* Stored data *
"""

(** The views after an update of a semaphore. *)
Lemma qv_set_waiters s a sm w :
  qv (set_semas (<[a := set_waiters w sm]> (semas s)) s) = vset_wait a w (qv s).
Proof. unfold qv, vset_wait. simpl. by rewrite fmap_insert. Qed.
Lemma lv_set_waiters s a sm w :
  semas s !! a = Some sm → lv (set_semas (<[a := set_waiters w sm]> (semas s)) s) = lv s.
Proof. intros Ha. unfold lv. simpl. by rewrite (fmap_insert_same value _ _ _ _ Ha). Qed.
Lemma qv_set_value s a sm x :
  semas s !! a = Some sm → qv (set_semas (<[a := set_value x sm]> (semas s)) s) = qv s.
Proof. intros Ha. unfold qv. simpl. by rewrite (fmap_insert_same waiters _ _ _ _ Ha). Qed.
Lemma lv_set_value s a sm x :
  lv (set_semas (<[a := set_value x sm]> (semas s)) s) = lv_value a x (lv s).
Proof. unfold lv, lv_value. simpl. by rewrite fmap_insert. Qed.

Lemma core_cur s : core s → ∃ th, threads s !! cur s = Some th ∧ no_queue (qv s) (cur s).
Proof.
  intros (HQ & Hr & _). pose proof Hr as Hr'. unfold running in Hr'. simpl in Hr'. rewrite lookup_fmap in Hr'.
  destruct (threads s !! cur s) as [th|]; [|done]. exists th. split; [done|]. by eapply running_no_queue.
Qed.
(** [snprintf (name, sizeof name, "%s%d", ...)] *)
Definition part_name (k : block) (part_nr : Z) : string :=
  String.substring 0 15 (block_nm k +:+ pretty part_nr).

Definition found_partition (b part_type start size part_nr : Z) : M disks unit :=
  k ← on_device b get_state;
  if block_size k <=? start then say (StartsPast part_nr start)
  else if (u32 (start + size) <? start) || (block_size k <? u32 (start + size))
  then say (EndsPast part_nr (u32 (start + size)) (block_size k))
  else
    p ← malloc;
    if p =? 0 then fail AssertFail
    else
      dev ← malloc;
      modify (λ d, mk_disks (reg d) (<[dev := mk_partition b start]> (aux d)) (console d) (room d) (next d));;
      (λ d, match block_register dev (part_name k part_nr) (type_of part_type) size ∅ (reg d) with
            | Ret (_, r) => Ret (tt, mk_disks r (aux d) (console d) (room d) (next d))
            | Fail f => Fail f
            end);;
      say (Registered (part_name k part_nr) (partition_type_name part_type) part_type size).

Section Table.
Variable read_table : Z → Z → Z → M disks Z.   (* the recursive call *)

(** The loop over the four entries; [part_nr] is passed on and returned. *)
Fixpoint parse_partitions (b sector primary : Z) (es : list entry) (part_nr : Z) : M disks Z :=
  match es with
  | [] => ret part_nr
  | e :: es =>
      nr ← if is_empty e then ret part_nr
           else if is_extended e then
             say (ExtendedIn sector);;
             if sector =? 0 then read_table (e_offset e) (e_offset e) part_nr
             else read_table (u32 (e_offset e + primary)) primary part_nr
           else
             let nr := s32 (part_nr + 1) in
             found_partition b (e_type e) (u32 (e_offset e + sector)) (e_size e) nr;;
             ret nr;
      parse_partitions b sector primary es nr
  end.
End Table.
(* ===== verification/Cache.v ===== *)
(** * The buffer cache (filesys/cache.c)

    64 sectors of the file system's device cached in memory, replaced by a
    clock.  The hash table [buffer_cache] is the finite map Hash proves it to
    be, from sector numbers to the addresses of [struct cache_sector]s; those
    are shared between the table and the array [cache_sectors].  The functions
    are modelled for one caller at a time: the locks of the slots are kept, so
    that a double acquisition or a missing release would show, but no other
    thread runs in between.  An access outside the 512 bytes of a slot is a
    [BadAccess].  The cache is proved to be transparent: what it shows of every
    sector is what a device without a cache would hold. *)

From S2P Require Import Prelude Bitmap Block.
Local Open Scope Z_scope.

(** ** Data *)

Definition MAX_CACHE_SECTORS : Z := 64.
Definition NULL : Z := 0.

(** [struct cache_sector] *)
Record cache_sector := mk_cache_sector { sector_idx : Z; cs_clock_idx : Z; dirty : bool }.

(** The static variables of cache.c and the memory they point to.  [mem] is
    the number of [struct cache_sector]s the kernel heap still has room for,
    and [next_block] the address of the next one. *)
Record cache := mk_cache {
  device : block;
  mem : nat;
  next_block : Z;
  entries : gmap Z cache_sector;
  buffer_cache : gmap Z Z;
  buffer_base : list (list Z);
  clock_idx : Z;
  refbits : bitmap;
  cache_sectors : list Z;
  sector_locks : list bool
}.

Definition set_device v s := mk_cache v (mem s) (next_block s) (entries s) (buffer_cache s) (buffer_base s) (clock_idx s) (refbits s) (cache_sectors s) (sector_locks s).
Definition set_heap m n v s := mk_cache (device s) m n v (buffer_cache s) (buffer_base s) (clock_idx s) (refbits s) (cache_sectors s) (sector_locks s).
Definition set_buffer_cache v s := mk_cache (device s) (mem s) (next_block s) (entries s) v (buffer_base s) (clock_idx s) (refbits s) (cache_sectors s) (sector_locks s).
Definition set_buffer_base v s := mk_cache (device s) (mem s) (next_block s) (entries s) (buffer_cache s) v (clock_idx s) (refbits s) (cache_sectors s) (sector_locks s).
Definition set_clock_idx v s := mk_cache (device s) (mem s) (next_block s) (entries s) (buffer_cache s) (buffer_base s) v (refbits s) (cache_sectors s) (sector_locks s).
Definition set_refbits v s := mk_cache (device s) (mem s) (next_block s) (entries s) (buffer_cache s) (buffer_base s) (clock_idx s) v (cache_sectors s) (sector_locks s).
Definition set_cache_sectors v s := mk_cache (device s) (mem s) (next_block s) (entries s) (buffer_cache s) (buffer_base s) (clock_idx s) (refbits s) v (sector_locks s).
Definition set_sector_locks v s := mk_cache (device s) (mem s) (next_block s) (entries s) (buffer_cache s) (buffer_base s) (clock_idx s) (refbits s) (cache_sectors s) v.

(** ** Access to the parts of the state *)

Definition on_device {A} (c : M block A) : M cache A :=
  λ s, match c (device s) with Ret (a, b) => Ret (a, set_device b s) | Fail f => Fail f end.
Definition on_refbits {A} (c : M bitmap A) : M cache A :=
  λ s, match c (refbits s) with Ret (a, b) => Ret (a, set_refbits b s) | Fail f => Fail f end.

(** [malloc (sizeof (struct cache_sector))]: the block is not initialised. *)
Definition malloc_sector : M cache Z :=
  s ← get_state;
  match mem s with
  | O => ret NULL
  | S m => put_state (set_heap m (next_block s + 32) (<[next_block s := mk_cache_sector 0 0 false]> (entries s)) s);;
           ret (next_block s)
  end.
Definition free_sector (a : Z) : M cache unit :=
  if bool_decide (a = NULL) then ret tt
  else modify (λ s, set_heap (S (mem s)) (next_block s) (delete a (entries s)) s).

"""

* YOUR ASSIGNMENT *
Go through the entries and repeat each one exactly.

* SOLUTION *
(** The views after an update of a semaphore. *)
Lemma qv_set_waiters s a sm w :
  qv (set_semas (<[a := set_waiters w sm]> (semas s)) s) = vset_wait a w (qv s).
Proof. unfold qv, vset_wait. simpl. by rewrite fmap_insert. Qed.
Lemma lv_set_waiters s a sm w :
  semas s !! a = Some sm → lv (set_semas (<[a := set_waiters w sm]> (semas s)) s) = lv s.
Proof. intros Ha. unfold lv. simpl. by rewrite (fmap_insert_same value _ _ _ _ Ha). Qed.
Lemma qv_set_value s a sm x :
  semas s !! a = Some sm → qv (set_semas (<[a := set_value x sm]> (semas s)) s) = qv s.
Proof. intros Ha. unfold qv. simpl. by rewrite (fmap_insert_same waiters _ _ _ _ Ha). Qed.
Lemma lv_set_value s a sm x :
  lv (set_semas (<[a := set_value x sm]> (semas s)) s) = lv_value a x (lv s).
Proof. unfold lv, lv_value. simpl. by rewrite fmap_insert. Qed.

Lemma core_cur s : core s → ∃ th, threads s !! cur s = Some th ∧ no_queue (qv s) (cur s).
Proof.
  intros (HQ & Hr & _). pose proof Hr as Hr'. unfold running in Hr'. simpl in Hr'. rewrite lookup_fmap in Hr'.
  destruct (threads s !! cur s) as [th|]; [|done]. exists th. split; [done|]. by eapply running_no_queue.
Qed.
(** [snprintf (name, sizeof name, "%s%d", ...)] *)
Definition part_name (k : block) (part_nr : Z) : string :=
  String.substring 0 15 (block_nm k +:+ pretty part_nr).

Definition found_partition (b part_type start size part_nr : Z) : M disks unit :=
  k ← on_device b get_state;
  if block_size k <=? start then say (StartsPast part_nr start)
  else if (u32 (start + size) <? start) || (block_size k <? u32 (start + size))
  then say (EndsPast part_nr (u32 (start + size)) (block_size k))
  else
    p ← malloc;
    if p =? 0 then fail AssertFail
    else
      dev ← malloc;
      modify (λ d, mk_disks (reg d) (<[dev := mk_partition b start]> (aux d)) (console d) (room d) (next d));;
      (λ d, match block_register dev (part_name k part_nr) (type_of part_type) size ∅ (reg d) with
            | Ret (_, r) => Ret (tt, mk_disks r (aux d) (console d) (room d) (next d))
            | Fail f => Fail f
            end);;
      say (Registered (part_name k part_nr) (partition_type_name part_type) part_type size).

Section Table.
Variable read_table : Z → Z → Z → M disks Z.   (* the recursive call *)

(** The loop over the four entries; [part_nr] is passed on and returned. *)
Fixpoint parse_partitions (b sector primary : Z) (es : list entry) (part_nr : Z) : M disks Z :=
  match es with
  | [] => ret part_nr
  | e :: es =>
      nr ← if is_empty e then ret part_nr
           else if is_extended e then
             say (ExtendedIn sector);;
             if sector =? 0 then read_table (e_offset e) (e_offset e) part_nr
             else read_table (u32 (e_offset e + primary)) primary part_nr
           else
             let nr := s32 (part_nr + 1) in
             found_partition b (e_type e) (u32 (e_offset e + sector)) (e_size e) nr;;
             ret nr;
      parse_partitions b sector primary es nr
  end.
End Table.
(* ===== verification/Cache.v ===== *)
(** * The buffer cache (filesys/cache.c)

    64 sectors of the file system's device cached in memory, replaced by a
    clock.  The hash table [buffer_cache] is the finite map Hash proves it to
    be, from sector numbers to the addresses of [struct cache_sector]s; those
    are shared between the table and the array [cache_sectors].  The functions
    are modelled for one caller at a time: the locks of the slots are kept, so
    that a double acquisition or a missing release would show, but no other
    thread runs in between.  An access outside the 512 bytes of a slot is a
    [BadAccess].  The cache is proved to be transparent: what it shows of every
    sector is what a device without a cache would hold. *)

From S2P Require Import Prelude Bitmap Block.
Local Open Scope Z_scope.

(** ** Data *)

Definition MAX_CACHE_SECTORS : Z := 64.
Definition NULL : Z := 0.

(** [struct cache_sector] *)
Record cache_sector := mk_cache_sector { sector_idx : Z; cs_clock_idx : Z; dirty : bool }.

(** The static variables of cache.c and the memory they point to.  [mem] is
    the number of [struct cache_sector]s the kernel heap still has room for,
    and [next_block] the address of the next one. *)
Record cache := mk_cache {
  device : block;
  mem : nat;
  next_block : Z;
  entries : gmap Z cache_sector;
  buffer_cache : gmap Z Z;
  buffer_base : list (list Z);
  clock_idx : Z;
  refbits : bitmap;
  cache_sectors : list Z;
  sector_locks : list bool
}.

Definition set_device v s := mk_cache v (mem s) (next_block s) (entries s) (buffer_cache s) (buffer_base s) (clock_idx s) (refbits s) (cache_sectors s) (sector_locks s).
Definition set_heap m n v s := mk_cache (device s) m n v (buffer_cache s) (buffer_base s) (clock_idx s) (refbits s) (cache_sectors s) (sector_locks s).
Definition set_buffer_cache v s := mk_cache (device s) (mem s) (next_block s) (entries s) v (buffer_base s) (clock_idx s) (refbits s) (cache_sectors s) (sector_locks s).
Definition set_buffer_base v s := mk_cache (device s) (mem s) (next_block s) (entries s) (buffer_cache s) v (clock_idx s) (refbits s) (cache_sectors s) (sector_locks s).
Definition set_clock_idx v s := mk_cache (device s) (mem s) (next_block s) (entries s) (buffer_cache s) (buffer_base s) v (refbits s) (cache_sectors s) (sector_locks s).
Definition set_refbits v s := mk_cache (device s) (mem s) (next_block s) (entries s) (buffer_cache s) (buffer_base s) (clock_idx s) v (cache_sectors s) (sector_locks s).
Definition set_cache_sectors v s := mk_cache (device s) (mem s) (next_block s) (entries s) (buffer_cache s) (buffer_base s) (clock_idx s) (refbits s) v (sector_locks s).
Definition set_sector_locks v s := mk_cache (device s) (mem s) (next_block s) (entries s) (buffer_cache s) (buffer_base s) (clock_idx s) (refbits s) (cache_sectors s) v.

(** ** Access to the parts of the state *)

Definition on_device {A} (c : M block A) : M cache A :=
  λ s, match c (device s) with Ret (a, b) => Ret (a, set_device b s) | Fail f => Fail f end.
Definition on_refbits {A} (c : M bitmap A) : M cache A :=
  λ s, match c (refbits s) with Ret (a, b) => Ret (a, set_refbits b s) | Fail f => Fail f end.

(** [malloc (sizeof (struct cache_sector))]: the block is not initialised. *)
Definition malloc_sector : M cache Z :=
  s ← get_state;
  match mem s with
  | O => ret NULL
  | S m => put_state (set_heap m (next_block s + 32) (<[next_block s := mk_cache_sector 0 0 false]> (entries s)) s);;
           ret (next_block s)
  end.
Definition free_sector (a : Z) : M cache unit :=
  if bool_decide (a = NULL) then ret tt
  else modify (λ s, set_heap (S (mem s)) (next_block s) (delete a (entries s)) s).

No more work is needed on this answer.